■ **About this task**:
Find every line in the records below that holds the word "runClaims", and copy it out.

■ ■ ■ ■ ■ ■ ■

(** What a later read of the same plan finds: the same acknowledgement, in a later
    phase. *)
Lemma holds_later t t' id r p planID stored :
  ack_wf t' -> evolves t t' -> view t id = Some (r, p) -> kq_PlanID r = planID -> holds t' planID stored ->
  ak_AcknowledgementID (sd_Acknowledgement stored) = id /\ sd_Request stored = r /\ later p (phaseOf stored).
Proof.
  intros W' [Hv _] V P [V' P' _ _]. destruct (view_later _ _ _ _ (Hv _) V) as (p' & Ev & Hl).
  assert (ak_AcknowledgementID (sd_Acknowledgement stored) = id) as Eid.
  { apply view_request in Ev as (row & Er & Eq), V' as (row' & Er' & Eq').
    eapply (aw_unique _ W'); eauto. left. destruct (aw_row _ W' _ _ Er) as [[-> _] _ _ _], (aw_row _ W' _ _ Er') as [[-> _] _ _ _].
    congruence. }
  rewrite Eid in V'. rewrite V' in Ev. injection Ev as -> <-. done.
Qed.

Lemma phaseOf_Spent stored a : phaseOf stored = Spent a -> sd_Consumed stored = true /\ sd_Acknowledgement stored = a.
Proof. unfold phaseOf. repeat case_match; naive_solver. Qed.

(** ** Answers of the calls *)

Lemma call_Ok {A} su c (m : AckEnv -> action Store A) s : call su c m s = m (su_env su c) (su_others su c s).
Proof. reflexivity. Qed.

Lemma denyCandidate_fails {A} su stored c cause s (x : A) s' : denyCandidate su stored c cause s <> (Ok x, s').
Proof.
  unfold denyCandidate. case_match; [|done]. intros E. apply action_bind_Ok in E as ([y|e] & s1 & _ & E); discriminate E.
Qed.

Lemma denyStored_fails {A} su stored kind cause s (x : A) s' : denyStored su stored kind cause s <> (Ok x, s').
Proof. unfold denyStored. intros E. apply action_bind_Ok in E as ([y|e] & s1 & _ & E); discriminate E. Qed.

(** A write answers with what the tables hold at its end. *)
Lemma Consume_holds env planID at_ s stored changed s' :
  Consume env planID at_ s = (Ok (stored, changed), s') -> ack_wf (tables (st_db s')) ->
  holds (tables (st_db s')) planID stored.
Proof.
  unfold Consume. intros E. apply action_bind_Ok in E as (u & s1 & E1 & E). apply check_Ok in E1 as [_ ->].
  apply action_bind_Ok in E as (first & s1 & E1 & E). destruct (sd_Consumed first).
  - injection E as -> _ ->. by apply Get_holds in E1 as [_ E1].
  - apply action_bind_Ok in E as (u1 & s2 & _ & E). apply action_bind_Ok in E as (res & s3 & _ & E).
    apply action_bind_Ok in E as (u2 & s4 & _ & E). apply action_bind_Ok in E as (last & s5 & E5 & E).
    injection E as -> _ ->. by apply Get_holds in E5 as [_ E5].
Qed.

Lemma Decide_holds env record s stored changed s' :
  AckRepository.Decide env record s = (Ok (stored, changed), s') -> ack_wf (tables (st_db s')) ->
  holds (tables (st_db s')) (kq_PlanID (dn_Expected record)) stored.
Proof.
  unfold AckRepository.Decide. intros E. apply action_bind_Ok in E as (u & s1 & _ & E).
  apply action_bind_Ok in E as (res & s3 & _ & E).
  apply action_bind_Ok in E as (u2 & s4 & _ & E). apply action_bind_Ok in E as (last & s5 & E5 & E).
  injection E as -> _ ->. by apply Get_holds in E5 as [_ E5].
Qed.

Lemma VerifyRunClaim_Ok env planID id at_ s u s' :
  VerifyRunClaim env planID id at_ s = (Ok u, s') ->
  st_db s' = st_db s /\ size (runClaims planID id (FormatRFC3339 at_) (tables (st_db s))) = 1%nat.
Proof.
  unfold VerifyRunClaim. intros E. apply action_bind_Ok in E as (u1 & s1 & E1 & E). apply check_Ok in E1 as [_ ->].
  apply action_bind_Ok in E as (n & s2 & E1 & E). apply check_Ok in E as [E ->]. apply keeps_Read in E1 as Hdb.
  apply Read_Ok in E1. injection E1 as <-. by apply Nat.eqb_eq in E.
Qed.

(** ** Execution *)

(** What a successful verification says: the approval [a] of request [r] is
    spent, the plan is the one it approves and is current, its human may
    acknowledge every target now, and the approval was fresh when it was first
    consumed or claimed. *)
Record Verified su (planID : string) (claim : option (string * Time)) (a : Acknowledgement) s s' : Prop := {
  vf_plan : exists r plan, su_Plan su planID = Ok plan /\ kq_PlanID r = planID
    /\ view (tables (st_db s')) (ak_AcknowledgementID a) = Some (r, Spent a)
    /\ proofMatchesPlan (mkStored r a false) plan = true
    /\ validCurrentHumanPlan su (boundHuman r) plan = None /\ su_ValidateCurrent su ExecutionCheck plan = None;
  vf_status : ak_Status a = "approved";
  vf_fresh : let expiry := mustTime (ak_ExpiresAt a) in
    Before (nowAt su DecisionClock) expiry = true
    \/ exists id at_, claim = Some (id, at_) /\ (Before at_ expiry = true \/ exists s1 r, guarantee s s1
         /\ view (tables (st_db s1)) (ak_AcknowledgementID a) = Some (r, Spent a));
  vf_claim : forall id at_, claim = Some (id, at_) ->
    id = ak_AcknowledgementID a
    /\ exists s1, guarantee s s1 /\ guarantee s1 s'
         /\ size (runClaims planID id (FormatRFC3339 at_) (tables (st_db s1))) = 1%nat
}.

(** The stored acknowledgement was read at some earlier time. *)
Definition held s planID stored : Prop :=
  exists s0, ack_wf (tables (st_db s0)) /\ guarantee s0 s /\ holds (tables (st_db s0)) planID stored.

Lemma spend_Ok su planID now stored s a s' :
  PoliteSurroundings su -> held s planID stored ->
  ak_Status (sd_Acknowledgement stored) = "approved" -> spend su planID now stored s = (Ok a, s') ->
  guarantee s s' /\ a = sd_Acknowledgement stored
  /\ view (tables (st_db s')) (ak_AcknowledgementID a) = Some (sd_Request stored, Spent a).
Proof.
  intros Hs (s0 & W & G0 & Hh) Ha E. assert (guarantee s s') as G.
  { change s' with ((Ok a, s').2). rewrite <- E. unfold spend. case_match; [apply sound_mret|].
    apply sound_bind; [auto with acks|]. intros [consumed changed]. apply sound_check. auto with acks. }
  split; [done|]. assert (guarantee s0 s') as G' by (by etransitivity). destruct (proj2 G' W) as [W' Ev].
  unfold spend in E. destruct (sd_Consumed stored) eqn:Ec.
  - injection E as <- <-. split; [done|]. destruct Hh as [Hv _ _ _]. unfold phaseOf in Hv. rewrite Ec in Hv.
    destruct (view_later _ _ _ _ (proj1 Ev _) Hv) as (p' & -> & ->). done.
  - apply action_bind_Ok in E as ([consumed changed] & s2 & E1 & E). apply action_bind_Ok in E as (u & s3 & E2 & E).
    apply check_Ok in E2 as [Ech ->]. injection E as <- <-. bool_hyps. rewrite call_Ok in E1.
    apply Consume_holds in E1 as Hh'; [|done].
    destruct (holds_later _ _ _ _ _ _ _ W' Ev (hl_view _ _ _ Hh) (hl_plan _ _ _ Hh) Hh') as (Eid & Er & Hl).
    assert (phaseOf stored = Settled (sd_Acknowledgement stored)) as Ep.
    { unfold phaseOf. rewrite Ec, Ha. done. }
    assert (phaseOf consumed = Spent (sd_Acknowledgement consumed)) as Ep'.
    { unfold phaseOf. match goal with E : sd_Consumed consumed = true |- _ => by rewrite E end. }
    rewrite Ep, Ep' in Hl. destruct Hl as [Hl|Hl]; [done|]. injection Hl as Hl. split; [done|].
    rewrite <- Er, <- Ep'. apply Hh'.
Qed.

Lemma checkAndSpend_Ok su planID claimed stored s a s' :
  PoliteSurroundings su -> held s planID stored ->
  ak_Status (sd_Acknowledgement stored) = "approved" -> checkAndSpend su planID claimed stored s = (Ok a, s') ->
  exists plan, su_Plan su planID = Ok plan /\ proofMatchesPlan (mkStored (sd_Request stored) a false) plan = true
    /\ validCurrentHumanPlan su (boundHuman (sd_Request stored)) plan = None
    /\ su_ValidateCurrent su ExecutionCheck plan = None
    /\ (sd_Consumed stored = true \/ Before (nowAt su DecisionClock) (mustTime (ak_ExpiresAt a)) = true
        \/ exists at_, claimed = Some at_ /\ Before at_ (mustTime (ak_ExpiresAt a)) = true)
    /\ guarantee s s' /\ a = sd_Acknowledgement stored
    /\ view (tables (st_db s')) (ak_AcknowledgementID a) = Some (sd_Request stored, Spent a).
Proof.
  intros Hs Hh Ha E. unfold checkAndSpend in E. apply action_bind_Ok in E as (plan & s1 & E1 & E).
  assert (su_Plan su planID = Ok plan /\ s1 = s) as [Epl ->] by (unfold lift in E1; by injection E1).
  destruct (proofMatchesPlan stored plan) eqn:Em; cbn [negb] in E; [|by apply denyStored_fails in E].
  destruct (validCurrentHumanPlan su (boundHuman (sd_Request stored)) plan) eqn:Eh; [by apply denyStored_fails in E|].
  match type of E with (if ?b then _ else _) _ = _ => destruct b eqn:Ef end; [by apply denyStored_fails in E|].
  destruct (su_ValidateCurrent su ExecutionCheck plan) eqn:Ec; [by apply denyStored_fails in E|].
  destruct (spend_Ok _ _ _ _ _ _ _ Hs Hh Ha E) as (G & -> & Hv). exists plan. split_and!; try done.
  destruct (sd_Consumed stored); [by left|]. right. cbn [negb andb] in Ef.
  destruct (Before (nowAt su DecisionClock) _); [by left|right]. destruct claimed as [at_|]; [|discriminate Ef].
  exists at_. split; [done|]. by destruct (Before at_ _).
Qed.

■ ■ ■ ■ ■ ■ ■

■ **Answer**:
  st_db s' = st_db s /\ size (runClaims planID id (FormatRFC3339 at_) (tables (st_db s))) = 1%nat.
         /\ size (runClaims planID id (FormatRFC3339 at_) (tables (st_db s1))) = 1%nat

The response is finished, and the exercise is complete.